(Problem to solve): Your answer should be every line with the word "request", copied from the data below.

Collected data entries
▬▬▬▬▬▬▬▬▬▬

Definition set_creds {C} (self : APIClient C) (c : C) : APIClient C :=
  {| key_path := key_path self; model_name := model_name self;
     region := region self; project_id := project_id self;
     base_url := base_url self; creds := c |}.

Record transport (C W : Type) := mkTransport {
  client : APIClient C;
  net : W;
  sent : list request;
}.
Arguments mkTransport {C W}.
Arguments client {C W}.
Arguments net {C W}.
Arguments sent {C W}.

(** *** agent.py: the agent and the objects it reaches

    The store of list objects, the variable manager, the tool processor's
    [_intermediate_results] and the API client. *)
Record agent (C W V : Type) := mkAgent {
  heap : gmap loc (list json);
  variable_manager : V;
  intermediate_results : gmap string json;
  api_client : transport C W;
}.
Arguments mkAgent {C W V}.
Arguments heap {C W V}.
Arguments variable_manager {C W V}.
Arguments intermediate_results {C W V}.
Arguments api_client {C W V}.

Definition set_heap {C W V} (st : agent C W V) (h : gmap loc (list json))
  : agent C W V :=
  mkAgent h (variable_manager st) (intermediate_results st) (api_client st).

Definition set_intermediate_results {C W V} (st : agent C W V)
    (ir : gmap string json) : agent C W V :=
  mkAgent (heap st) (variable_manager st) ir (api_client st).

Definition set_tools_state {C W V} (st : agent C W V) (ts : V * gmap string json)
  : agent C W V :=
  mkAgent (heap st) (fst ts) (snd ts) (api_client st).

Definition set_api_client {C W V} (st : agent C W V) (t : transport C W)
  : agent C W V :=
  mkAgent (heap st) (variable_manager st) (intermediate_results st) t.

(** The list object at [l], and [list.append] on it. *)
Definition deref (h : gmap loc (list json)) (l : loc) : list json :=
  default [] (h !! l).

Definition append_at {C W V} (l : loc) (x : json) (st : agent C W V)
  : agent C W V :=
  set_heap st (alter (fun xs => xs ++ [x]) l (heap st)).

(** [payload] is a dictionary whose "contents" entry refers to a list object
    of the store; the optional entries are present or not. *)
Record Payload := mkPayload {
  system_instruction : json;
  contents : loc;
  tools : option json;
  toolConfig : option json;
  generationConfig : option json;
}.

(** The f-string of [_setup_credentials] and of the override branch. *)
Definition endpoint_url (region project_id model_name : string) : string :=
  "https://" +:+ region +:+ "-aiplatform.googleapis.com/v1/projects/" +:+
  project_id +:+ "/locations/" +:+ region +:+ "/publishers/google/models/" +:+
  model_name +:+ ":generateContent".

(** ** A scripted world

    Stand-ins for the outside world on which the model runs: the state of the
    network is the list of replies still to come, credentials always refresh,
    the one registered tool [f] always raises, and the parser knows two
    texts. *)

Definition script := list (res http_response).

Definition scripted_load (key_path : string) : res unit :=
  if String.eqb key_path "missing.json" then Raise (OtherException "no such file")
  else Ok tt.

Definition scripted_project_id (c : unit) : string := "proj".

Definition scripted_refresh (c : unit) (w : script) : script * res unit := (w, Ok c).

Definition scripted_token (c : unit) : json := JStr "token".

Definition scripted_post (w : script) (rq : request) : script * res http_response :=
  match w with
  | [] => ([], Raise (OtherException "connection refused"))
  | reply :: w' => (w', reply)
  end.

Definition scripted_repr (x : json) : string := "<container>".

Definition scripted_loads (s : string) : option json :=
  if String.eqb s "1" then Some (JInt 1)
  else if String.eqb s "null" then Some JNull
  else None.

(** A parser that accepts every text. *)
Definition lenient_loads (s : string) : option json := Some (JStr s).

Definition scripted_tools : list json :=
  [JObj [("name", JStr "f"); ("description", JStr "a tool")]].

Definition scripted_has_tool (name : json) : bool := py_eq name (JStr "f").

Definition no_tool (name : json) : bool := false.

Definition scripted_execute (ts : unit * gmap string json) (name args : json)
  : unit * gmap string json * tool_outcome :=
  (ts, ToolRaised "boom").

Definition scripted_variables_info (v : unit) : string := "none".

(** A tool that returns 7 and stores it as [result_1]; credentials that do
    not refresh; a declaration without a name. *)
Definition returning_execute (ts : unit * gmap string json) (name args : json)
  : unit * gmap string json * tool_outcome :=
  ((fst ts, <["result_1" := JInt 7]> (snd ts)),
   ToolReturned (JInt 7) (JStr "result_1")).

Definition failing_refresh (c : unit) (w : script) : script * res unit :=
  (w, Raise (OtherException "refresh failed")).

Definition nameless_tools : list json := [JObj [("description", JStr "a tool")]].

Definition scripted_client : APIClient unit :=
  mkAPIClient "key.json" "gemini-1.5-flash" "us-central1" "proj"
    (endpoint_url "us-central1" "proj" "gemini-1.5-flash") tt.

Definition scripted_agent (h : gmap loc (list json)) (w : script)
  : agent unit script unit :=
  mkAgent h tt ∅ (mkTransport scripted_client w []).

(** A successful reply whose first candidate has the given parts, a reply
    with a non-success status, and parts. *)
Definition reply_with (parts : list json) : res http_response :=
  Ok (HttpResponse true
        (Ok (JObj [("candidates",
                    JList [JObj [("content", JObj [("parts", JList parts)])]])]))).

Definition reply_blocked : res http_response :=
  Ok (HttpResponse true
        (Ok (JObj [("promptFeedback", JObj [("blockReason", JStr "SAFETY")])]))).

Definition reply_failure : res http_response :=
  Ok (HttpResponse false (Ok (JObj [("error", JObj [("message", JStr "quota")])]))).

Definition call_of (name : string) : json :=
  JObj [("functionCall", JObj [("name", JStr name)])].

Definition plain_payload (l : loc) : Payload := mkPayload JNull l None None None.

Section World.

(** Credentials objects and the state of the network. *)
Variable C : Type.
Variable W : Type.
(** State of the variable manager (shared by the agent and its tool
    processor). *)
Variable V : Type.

▬▬▬▬▬▬▬▬▬▬

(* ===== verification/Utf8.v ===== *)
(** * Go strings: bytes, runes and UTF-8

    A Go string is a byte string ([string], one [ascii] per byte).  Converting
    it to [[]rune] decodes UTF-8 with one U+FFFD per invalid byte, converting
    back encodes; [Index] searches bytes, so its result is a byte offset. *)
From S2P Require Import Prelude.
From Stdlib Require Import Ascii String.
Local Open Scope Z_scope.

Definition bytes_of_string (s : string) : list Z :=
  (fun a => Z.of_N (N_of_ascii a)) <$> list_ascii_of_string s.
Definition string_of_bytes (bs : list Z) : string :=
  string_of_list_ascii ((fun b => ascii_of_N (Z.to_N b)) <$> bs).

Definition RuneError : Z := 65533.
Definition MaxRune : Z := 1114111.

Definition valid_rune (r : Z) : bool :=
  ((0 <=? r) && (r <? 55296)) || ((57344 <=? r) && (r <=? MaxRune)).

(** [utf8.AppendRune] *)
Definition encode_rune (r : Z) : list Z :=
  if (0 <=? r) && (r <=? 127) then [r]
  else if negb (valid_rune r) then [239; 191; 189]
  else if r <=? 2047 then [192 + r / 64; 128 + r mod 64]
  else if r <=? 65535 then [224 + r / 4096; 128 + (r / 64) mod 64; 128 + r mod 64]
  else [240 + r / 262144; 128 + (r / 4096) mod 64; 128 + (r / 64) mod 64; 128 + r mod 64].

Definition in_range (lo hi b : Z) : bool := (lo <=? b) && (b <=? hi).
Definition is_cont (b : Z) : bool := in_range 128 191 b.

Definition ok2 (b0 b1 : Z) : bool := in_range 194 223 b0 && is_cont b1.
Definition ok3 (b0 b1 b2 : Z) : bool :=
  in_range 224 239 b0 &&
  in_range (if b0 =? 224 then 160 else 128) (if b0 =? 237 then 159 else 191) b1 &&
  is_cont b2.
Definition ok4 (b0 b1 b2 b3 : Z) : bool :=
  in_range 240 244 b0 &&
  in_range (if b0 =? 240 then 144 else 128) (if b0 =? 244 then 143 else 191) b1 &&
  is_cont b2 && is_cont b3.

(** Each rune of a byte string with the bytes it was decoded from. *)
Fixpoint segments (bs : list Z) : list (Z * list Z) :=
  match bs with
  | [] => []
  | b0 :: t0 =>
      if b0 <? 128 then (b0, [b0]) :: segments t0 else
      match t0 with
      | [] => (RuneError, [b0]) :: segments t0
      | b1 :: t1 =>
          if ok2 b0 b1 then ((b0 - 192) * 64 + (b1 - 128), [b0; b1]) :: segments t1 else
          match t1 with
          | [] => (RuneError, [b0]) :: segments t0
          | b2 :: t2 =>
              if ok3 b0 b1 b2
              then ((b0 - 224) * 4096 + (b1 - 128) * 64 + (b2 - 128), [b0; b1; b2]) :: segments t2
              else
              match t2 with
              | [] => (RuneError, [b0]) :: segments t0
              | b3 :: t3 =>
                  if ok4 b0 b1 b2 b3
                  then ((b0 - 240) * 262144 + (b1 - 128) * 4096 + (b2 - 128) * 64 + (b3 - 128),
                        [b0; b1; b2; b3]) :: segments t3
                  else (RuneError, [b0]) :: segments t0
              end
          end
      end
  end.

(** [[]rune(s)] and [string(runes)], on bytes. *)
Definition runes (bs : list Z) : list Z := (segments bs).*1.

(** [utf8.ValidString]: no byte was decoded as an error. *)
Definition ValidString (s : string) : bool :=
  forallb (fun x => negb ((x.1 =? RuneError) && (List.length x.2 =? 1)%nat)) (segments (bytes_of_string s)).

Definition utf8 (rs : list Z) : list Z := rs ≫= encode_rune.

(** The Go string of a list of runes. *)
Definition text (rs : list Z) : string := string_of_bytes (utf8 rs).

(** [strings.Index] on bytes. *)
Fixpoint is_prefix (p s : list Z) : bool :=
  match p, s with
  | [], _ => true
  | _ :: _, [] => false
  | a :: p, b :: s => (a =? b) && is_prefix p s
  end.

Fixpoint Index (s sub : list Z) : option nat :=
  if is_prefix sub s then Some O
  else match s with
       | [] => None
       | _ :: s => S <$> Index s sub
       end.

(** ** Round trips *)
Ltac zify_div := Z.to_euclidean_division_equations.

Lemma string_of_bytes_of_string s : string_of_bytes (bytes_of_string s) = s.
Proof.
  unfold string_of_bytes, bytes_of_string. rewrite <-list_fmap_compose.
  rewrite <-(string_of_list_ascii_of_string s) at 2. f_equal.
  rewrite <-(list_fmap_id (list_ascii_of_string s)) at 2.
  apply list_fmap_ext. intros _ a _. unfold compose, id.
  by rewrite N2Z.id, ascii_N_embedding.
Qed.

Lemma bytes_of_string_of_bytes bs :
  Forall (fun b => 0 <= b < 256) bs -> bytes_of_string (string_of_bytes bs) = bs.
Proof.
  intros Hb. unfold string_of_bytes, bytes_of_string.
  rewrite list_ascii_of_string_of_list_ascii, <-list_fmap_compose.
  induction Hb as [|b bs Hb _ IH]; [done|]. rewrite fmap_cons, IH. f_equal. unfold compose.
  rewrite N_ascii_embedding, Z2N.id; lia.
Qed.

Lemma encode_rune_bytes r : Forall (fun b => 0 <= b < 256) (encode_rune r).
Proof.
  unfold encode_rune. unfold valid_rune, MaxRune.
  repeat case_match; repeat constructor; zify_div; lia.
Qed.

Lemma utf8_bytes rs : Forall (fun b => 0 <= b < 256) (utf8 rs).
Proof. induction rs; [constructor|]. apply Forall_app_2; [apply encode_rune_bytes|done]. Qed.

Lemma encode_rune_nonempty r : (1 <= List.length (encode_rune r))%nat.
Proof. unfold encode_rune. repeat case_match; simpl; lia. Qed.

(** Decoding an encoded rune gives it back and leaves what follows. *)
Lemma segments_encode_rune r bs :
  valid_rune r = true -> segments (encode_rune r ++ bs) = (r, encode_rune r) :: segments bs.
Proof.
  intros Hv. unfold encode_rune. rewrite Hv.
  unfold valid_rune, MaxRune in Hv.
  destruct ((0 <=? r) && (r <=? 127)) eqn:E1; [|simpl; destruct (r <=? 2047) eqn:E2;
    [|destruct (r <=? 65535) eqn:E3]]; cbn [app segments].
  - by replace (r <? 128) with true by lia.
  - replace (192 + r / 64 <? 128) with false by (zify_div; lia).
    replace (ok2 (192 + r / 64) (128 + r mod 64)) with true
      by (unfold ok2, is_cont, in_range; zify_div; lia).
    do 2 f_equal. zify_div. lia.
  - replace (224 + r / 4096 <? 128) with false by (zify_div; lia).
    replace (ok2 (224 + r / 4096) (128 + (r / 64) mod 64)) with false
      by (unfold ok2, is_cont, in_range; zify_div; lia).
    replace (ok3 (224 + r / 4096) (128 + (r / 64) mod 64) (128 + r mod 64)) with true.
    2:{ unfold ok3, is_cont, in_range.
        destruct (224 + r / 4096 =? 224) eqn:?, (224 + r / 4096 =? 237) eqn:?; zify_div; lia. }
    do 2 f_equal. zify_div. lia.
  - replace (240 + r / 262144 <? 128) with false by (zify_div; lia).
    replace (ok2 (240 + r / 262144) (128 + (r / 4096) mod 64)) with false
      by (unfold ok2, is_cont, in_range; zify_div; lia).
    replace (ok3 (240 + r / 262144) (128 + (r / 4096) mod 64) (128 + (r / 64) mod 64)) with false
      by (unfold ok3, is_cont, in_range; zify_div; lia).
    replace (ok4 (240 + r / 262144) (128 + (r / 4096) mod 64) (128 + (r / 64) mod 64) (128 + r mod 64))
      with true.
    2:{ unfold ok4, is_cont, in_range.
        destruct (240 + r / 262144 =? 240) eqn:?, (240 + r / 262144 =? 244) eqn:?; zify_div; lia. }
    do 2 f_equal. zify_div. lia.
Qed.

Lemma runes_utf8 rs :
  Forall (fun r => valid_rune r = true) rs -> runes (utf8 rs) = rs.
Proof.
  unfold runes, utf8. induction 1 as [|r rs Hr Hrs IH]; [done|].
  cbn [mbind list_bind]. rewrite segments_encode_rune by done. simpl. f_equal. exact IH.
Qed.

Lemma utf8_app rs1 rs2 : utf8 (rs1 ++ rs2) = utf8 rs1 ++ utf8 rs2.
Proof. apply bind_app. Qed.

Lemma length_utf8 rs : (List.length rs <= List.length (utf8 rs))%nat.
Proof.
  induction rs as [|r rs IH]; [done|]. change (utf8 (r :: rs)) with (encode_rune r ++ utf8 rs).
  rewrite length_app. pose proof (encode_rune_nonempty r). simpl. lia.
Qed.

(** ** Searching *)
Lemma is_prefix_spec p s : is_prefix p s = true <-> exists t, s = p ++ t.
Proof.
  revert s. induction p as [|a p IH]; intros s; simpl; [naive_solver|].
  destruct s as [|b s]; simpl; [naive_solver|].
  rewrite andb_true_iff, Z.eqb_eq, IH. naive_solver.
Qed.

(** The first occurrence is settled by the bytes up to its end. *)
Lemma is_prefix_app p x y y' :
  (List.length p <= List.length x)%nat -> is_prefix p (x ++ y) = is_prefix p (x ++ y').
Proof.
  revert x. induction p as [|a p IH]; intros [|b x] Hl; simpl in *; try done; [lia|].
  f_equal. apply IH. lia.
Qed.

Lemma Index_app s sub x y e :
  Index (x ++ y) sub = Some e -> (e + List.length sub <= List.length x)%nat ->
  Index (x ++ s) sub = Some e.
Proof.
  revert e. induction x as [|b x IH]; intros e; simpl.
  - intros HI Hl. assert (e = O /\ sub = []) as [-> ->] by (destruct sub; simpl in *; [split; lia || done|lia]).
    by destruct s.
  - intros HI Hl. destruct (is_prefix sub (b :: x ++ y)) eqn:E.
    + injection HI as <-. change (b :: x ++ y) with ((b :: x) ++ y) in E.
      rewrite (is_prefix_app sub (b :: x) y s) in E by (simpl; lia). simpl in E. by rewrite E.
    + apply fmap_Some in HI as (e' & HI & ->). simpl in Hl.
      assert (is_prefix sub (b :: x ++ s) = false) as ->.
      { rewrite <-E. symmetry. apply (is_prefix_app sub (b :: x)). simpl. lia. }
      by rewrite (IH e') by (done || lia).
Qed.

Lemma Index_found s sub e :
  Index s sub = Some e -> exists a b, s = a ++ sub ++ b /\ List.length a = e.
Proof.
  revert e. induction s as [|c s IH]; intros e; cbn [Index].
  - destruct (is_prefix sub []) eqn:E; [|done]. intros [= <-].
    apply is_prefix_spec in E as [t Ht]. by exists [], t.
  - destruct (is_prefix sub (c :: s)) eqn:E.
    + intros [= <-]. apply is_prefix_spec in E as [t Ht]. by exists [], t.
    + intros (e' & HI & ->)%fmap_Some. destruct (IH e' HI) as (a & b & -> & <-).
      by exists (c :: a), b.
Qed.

▬▬▬▬▬▬▬▬▬▬

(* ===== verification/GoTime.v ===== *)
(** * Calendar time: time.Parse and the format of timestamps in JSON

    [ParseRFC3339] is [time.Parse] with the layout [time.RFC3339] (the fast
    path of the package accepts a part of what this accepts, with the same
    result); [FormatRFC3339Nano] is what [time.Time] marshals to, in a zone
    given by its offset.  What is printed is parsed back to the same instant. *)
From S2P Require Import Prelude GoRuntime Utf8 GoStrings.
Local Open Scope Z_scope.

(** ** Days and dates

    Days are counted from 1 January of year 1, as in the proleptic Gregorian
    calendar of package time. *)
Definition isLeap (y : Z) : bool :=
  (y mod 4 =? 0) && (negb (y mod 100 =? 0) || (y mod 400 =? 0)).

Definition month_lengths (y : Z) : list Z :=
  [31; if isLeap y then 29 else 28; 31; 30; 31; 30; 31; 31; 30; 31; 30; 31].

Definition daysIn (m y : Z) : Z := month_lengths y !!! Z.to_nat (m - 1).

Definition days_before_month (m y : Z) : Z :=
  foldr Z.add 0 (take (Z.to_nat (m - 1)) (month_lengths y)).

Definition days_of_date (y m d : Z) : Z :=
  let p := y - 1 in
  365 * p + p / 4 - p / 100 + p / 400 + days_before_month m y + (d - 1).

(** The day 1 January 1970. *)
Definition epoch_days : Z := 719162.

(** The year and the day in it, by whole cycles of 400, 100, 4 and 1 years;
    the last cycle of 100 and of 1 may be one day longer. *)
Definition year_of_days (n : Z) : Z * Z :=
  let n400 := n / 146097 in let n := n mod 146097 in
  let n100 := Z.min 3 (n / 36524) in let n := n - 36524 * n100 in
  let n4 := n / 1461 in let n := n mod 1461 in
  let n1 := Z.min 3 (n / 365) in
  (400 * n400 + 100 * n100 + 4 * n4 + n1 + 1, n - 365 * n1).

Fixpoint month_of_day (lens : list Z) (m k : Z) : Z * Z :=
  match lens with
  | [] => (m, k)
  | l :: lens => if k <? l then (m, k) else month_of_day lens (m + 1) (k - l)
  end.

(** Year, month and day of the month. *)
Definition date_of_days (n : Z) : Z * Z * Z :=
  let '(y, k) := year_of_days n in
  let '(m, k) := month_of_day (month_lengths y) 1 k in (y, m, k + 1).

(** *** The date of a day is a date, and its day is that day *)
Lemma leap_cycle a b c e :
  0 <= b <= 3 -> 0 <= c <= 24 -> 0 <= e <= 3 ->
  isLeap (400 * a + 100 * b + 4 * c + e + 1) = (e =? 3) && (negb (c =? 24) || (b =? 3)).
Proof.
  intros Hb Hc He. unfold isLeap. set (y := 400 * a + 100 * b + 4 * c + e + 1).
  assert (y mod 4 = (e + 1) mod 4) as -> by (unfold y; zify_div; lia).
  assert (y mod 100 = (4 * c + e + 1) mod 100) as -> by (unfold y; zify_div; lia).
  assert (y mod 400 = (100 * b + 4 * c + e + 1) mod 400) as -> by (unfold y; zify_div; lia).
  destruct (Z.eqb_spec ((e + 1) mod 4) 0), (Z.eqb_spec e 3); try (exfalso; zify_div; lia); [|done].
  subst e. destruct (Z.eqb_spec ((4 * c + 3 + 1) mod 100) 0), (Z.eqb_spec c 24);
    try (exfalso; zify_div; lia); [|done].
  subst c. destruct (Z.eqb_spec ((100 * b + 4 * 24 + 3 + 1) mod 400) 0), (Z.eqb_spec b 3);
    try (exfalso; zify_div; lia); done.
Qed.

▬▬▬▬▬▬▬▬▬▬

(Result for this exercise):
  sent : list request;
Definition scripted_post (w : script) (rq : request) : script * res http_response :=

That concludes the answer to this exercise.